Could you copy each line of the listing below that has the word "Some"?

(Entries supplied)

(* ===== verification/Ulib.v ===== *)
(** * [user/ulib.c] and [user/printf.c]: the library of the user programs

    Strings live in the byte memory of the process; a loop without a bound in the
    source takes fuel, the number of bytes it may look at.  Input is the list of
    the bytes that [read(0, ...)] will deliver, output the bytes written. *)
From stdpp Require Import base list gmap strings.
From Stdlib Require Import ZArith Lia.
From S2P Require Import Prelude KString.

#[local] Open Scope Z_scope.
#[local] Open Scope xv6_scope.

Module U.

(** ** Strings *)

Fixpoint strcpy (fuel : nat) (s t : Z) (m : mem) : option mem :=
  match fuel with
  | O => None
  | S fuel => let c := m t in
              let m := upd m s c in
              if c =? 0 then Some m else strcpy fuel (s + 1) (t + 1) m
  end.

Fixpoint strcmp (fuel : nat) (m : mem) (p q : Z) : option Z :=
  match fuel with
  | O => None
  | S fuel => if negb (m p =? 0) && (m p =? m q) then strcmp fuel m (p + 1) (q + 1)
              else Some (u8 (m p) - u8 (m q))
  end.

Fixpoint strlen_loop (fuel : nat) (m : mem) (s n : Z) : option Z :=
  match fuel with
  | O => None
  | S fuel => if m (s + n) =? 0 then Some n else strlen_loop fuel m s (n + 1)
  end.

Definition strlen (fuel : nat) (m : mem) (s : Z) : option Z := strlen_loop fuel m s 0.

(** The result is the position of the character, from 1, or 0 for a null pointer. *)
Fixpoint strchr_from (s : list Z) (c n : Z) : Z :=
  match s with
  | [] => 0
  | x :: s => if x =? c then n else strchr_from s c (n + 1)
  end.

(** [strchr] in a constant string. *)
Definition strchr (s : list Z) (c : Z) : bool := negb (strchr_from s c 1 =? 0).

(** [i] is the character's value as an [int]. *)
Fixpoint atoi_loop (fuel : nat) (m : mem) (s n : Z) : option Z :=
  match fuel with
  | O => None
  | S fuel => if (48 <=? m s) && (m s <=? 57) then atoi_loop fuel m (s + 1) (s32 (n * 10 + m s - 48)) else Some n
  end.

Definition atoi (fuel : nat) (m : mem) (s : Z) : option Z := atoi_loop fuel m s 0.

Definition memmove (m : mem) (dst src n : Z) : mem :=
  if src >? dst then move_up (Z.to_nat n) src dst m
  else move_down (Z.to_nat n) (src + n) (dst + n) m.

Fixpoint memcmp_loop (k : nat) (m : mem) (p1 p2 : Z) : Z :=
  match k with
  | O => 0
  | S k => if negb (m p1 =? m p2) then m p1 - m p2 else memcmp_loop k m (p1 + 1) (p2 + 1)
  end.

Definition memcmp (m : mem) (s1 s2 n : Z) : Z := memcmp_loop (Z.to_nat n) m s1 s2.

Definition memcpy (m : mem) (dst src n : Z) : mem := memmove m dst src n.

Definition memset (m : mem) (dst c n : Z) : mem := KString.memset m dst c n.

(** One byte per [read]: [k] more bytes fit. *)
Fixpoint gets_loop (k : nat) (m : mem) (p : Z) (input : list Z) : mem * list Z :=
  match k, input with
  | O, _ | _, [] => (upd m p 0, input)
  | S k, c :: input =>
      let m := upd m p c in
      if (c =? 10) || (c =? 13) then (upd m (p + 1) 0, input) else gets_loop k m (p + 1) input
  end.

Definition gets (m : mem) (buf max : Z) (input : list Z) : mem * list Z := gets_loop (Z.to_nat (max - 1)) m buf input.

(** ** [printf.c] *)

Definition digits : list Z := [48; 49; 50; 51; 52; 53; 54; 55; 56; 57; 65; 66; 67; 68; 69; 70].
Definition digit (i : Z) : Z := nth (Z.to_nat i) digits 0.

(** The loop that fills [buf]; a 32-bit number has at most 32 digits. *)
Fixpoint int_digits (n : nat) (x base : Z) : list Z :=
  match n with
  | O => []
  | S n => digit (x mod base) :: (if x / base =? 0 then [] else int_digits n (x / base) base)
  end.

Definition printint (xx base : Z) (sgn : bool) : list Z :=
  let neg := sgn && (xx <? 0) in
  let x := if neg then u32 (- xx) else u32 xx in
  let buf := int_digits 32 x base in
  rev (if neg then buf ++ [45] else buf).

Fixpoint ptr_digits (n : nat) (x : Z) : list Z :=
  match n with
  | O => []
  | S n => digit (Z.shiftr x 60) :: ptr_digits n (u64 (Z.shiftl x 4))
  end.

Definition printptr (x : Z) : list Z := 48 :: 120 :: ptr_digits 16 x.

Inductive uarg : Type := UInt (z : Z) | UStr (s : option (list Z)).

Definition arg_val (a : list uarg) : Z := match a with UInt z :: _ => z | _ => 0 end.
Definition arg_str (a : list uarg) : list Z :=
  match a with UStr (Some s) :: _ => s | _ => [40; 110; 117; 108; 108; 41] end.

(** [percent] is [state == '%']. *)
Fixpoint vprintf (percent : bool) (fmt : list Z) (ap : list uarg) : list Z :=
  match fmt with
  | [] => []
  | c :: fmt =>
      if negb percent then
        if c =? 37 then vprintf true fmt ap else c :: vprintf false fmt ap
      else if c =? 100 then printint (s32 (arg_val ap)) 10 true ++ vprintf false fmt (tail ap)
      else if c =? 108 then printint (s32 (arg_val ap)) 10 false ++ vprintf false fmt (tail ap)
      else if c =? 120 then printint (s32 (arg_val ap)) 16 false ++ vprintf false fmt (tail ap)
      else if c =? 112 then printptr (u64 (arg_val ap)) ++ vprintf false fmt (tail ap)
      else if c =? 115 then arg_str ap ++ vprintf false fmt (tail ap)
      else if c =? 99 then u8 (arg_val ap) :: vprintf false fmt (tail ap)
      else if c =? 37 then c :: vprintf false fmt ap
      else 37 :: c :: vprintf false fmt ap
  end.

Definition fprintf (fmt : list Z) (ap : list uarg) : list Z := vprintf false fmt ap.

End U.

(End Entries supplied)

◆ Output for this task ◆
              if c =? 0 then Some m else strcpy fuel (s + 1) (t + 1) m
              else Some (u8 (m p) - u8 (m q))
  | S fuel => if m (s + n) =? 0 then Some n else strlen_loop fuel m s (n + 1)
  | S fuel => if (48 <=? m s) && (m s <=? 57) then atoi_loop fuel m (s + 1) (s32 (n * 10 + m s - 48)) else Some n
  match a with UStr (Some s) :: _ => s | _ => [40; 110; 117; 108; 108; 41] end.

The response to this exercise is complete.